*** Block opens ***

Lemma addDirtyFrame_drep d l f :
  drep d l -> fkey f <> 0%Z ->
  returns (addDirtyFrame fkey f) d (fun _ d' => exists l', drep d' l' /\ l'.*2 = (spec_dop (DAdd f) l.*2).2).
Proof.
  intros Hd Hf. unfold addDirtyFrame. go_steps. destruct (dPageMap d !! fkey f) as [a|] eqn:Hm.
  - destruct (drep_lookup _ _ _ _ Hd Hm) as (l1 & g & l2 & -> & Hg). go_steps.
    go_call (moveToHead_linked _ _ _ _ _ (dr_linked _ _ Hd)). intros _ d' [Hl Hm'].
    exists ((a, g) :: l1 ++ l2). destruct Hd as [_ Hk Hz Hmp]. cbn [spec_dop snd].
    assert (forall (P : list nat -> Prop), Proper ((≡ₚ) ==> impl) P -> P (l1 ++ (a, g) :: l2).*2 -> P ((a, g) :: l1 ++ l2).*2) as Hperm.
    { intros P HP. apply HP. apply fmap_Permutation. symmetry. apply Permutation_middle. }
    split; [split; [done| | |]|].
    + apply (Hperm (fun l => NoDup (fkey <$> l))); [|done]. intros x y Hxy. unfold impl. by rewrite Hxy.
    + apply (Hperm (Forall _)); [|done]. intros x y Hxy. unfold impl. by rewrite Hxy.
    + intros k b. rewrite Hm', Hmp. by setoid_rewrite <- Permutation_middle.
    + rewrite snd_mid in Hk |- *. rewrite <- Hg.
      destruct (filter_mid _ _ _ Hk) as [-> ->]. by rewrite fmap_cons, fmap_app.
  - assert (Hno := drep_absent _ _ _ Hd Hm). apply returns_bind. unfold new_node.
    eexists _, _. split; [done|]. go_steps.
    go_call (addToDirtyList_linked _ _ f (<[fkey f := dp_fresh d]> (dPageMap d)) (dr_linked _ _ Hd)).
    intros _ d' [Hl Hm']. exists ((dp_fresh d, f) :: l). destruct Hd as [Hlk Hk Hz Hmp]. cbn [spec_dop snd].
    split; [split; [done|by constructor|by constructor|]|].
    + intros k b. rewrite Hm'. destruct (decide (k = fkey f)) as [->|Hne].
      * rewrite lookup_insert_eq. split; [intros [= <-]; exists f; set_solver|].
        intros (g & [[= -> ->]|Hin]%elem_of_cons & Hg); [done|]. exfalso. apply Hno. rewrite <- Hg.
        apply list_elem_of_fmap. exists g. split; [done|]. apply list_elem_of_fmap. by exists (b, g).
      * rewrite lookup_insert_ne, Hmp by done. set_solver.
    + destruct (filter_others _ _ Hno) as [_ ->]. done.
Qed.

Lemma popDirtyPage_drep d l :
  drep d l ->
  returns (run_dop DPop) d (fun r d' => exists l', drep d' l' /\ (r, l'.*2) = spec_dop DPop l.*2).
Proof.
  intros Hd. unfold run_dop, popDirtyPage. destruct l as [|[a f] l _] using rev_ind.
  - go_steps. eexists _, _. split; [apply popDirty_empty, Hd|]. cbn. go_steps. cbn. go_steps. by exists [].
  - go_steps. go_call (popDirty_linked _ _ _ _ (dr_linked _ _ Hd)). intros r d' (-> & Hl & Hm & x & y & Ha). go_steps.
    eapply returns_load; [exact Ha|]. cbn [pd_frame].
    assert (fkey f <> 0%Z) as Hf. { destruct Hd as [_ _ Hz _]. rewrite fmap_app in Hz. by apply Forall_app in Hz as [_ [? _]%Forall_cons]. }
    rewrite (proj2 (Z.eqb_neq _ _) Hf). go_steps. eapply returns_load; [exact Ha|]. go_steps.
    exists l. split.
    + rewrite <- (app_nil_r l). eapply map_without; [exact Hd| |cbn; by rewrite Hm]. rewrite app_nil_r.
      by destruct Hl; split.
    + cbn. rewrite fmap_app. cbn. rewrite last_snoc, length_app, length_fmap. cbn.
      replace (length l + 1 - 1) with (length l.*2) by (rewrite length_fmap; lia). by rewrite take_app_length.
Qed.

Lemma removePage_drep d l id :
  drep d l ->
  returns (removePage id) d (fun _ d' => exists l', drep d' l' /\ l'.*2 = (spec_dop (DRemove id) l.*2).2).
Proof.
  intros Hd. unfold removePage. go_steps. cbn [spec_dop snd]. destruct (dPageMap d !! id) as [a|] eqn:Hm.
  - destruct (drep_lookup _ _ _ _ Hd Hm) as (l1 & f & l2 & -> & Hf). go_steps.
    assert (linked (set_pmap (delete id (dPageMap d)) d) (l1 ++ (a, f) :: l2)) as Hl by (destruct (dr_linked _ _ Hd); by split).
    go_call (removeFromLru_linked _ _ _ _ _ Hl). intros _ d' [Hl' Hm']. exists (l1 ++ l2). split.
    + eapply map_without; [exact Hd|done|]. by rewrite Hm', Hf.
    + destruct Hd as [_ Hk _ _]. rewrite snd_mid in Hk |- *. rewrite <- Hf.
      destruct (filter_mid _ _ _ Hk) as [-> _]. by rewrite fmap_app.
  - go_steps. exists l. split; [done|]. symmetry. apply filter_others. by eapply drep_absent.
Qed.

Lemma isEmpty_drep d l : drep d l -> isEmpty d = (Val (bool_decide (l.*2 = [])), d).
Proof.
  intros [[_ Hh Ht _ _] _ _ _]. unfold isEmpty, gets. rewrite Hh, Ht. destruct l as [|[a f] l]; [done|].
  destruct l as [|[b g] l _] using rev_ind; [done|]. by rewrite app_comm_cons, last_or_snoc.
Qed.

Lemma run_dop_drep d l o :
  drep d l -> dop_ok o -> returns (run_dop o) d (fun r d' => exists l', drep d' l' /\ (r, l'.*2) = spec_dop o l.*2).
Proof.
  intros Hd Ho. destruct o as [f| |id|].
  - unfold run_dop. go_steps. go_call (addDirtyFrame_drep _ _ _ Hd Ho). intros _ d' (l' & Hd' & E). go_steps.
    exists l'. by rewrite E.
  - by apply popDirtyPage_drep.
  - unfold run_dop. go_steps. go_call (removePage_drep _ _ id Hd). intros _ d' (l' & Hd' & E). go_steps.
    exists l'. by rewrite E.
  - unfold run_dop. go_steps. eexists _, _. split; [by apply isEmpty_drep|]. go_steps. by exists l.
Qed.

*** Block closes ***

_Problem to work on_:
Transcribe verbatim. Cover the lines from the first line of the entries above to the line containing "go_call (moveToHead_linked _", inclusive.

_Task output_:
Lemma addDirtyFrame_drep d l f :
  drep d l -> fkey f <> 0%Z ->
  returns (addDirtyFrame fkey f) d (fun _ d' => exists l', drep d' l' /\ l'.*2 = (spec_dop (DAdd f) l.*2).2).
Proof.
  intros Hd Hf. unfold addDirtyFrame. go_steps. destruct (dPageMap d !! fkey f) as [a|] eqn:Hm.
  - destruct (drep_lookup _ _ _ _ Hd Hm) as (l1 & g & l2 & -> & Hg). go_steps.
    go_call (moveToHead_linked _ _ _ _ _ (dr_linked _ _ Hd)). intros _ d' [Hl Hm'].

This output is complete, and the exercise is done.